Copies of all lines containing the string "with" are needed from the data below.
══ Information supplied ══
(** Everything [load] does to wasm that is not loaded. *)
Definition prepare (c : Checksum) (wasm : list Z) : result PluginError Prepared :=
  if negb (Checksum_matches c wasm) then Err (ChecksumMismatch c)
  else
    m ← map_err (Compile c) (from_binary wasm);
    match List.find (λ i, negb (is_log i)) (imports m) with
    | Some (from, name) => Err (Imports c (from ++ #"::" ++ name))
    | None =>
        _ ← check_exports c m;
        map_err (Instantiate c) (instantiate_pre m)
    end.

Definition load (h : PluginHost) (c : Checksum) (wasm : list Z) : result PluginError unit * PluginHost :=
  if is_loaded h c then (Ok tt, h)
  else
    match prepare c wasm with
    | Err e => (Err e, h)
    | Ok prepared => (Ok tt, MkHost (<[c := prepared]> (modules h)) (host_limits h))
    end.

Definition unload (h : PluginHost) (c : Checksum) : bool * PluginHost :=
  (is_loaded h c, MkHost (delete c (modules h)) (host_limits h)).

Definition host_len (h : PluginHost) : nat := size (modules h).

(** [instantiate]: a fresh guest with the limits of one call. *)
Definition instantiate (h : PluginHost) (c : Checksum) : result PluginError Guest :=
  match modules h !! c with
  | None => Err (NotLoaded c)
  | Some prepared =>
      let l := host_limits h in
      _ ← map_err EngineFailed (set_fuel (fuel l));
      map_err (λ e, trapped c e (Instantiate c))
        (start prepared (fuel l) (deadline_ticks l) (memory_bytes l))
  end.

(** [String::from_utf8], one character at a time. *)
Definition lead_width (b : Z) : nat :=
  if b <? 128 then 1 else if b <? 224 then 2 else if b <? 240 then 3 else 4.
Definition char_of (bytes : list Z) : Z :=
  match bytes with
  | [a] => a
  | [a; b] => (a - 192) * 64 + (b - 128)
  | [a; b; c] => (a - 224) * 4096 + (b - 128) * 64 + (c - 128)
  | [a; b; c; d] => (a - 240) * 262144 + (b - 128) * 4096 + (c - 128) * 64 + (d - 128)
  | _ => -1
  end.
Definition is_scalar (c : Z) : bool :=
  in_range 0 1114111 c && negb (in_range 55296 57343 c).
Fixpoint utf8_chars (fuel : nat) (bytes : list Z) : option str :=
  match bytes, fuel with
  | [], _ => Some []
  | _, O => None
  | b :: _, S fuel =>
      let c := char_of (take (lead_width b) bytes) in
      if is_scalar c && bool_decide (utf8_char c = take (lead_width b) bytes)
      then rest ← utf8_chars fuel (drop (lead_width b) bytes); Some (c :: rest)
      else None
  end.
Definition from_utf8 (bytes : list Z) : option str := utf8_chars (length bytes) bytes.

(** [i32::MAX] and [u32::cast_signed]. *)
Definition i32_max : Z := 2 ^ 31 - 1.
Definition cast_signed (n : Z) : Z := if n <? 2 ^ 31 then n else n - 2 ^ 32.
═══
══ Information supplied ══
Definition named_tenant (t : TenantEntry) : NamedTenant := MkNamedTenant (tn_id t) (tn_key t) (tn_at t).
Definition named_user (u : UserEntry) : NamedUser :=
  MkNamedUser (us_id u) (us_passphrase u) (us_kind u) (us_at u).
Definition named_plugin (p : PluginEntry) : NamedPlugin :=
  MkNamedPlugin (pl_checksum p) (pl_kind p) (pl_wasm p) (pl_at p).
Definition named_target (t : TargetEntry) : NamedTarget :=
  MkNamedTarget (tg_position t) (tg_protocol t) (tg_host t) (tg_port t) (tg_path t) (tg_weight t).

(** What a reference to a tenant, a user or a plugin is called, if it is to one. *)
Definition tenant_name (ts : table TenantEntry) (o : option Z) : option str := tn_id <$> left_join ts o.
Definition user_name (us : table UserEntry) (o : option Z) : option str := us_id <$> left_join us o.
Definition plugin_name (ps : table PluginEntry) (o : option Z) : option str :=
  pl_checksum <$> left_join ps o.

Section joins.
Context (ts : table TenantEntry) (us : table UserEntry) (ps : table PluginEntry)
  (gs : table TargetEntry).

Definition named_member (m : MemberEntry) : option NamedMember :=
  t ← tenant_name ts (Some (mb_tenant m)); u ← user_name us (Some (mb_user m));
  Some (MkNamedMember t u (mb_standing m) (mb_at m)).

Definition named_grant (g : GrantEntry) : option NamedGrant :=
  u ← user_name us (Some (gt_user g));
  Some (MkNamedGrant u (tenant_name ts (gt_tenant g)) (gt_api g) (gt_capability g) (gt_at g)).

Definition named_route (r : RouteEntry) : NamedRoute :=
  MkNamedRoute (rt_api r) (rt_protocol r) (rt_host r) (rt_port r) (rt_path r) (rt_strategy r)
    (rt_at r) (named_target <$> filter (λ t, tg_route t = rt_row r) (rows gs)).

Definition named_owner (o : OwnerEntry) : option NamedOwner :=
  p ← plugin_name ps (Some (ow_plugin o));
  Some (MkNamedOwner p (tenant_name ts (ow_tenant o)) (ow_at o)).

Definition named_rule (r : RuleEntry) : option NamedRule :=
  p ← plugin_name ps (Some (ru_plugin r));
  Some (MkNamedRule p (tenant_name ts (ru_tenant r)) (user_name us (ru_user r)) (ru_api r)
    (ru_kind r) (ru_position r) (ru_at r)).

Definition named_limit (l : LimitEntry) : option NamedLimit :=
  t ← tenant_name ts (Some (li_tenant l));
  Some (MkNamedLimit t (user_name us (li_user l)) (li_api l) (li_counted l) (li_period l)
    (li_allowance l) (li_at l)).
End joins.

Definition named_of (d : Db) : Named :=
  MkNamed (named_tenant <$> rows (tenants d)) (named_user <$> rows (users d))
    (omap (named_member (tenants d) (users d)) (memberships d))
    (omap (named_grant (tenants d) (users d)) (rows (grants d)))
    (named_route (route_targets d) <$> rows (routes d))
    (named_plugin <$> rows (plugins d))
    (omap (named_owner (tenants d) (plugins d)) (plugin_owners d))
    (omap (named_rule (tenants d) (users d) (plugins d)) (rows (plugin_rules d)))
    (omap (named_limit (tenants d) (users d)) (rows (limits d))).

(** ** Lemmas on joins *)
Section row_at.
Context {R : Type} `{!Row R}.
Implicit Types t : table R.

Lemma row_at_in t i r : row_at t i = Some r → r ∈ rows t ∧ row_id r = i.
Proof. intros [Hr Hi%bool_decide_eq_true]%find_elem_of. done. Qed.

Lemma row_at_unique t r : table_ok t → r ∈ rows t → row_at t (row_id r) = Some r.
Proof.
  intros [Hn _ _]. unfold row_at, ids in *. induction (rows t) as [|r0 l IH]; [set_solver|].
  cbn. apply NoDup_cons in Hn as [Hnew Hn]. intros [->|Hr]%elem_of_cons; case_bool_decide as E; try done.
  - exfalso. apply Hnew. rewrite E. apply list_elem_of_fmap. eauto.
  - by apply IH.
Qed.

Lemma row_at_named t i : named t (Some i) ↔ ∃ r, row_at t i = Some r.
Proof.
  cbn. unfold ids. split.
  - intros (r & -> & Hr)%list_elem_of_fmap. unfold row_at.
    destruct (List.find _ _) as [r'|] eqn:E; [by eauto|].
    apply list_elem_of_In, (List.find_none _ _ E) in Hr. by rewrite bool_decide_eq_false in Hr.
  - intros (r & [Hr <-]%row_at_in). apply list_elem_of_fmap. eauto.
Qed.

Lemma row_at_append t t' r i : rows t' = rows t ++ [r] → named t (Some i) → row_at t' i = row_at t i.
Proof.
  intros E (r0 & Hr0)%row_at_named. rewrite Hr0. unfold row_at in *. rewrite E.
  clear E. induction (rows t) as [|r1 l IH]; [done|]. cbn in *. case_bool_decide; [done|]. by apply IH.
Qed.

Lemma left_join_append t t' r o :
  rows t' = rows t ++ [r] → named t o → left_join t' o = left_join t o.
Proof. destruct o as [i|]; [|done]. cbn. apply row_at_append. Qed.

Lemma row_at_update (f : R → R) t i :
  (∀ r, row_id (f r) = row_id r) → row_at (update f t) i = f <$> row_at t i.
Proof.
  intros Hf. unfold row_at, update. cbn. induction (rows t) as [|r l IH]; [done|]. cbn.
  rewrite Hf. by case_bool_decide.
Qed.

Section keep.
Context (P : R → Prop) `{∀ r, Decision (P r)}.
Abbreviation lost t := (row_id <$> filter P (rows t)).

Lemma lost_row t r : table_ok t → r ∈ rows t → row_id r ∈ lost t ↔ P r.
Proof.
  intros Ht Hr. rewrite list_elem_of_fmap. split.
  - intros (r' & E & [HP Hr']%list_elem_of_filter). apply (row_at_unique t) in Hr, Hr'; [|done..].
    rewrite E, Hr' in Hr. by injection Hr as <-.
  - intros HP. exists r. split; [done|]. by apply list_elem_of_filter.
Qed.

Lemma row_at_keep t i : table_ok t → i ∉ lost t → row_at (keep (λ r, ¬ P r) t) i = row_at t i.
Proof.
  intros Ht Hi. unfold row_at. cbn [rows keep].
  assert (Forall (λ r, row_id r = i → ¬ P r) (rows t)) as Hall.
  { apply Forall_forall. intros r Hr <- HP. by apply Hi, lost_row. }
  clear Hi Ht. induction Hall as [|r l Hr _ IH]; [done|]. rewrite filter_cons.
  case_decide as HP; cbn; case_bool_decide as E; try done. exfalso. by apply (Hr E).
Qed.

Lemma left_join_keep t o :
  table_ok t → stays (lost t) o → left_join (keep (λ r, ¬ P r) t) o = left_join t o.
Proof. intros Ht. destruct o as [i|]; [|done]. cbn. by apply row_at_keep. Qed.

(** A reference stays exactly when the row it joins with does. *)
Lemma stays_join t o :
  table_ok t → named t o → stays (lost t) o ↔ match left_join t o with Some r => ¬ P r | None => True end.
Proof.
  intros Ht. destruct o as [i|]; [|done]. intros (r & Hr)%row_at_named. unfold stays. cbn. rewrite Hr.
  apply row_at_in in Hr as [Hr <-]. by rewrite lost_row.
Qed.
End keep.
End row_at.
═══
### Task result
    match List.find (λ i, negb (is_log i)) (imports m) with
    match prepare c wasm with
(** [instantiate]: a fresh guest with the limits of one call. *)
  match modules h !! c with
  match bytes with
  match bytes, fuel with
(** A reference stays exactly when the row it joins with does. *)
  table_ok t → named t o → stays (lost t) o ↔ match left_join t o with Some r => ¬ P r | None => True end.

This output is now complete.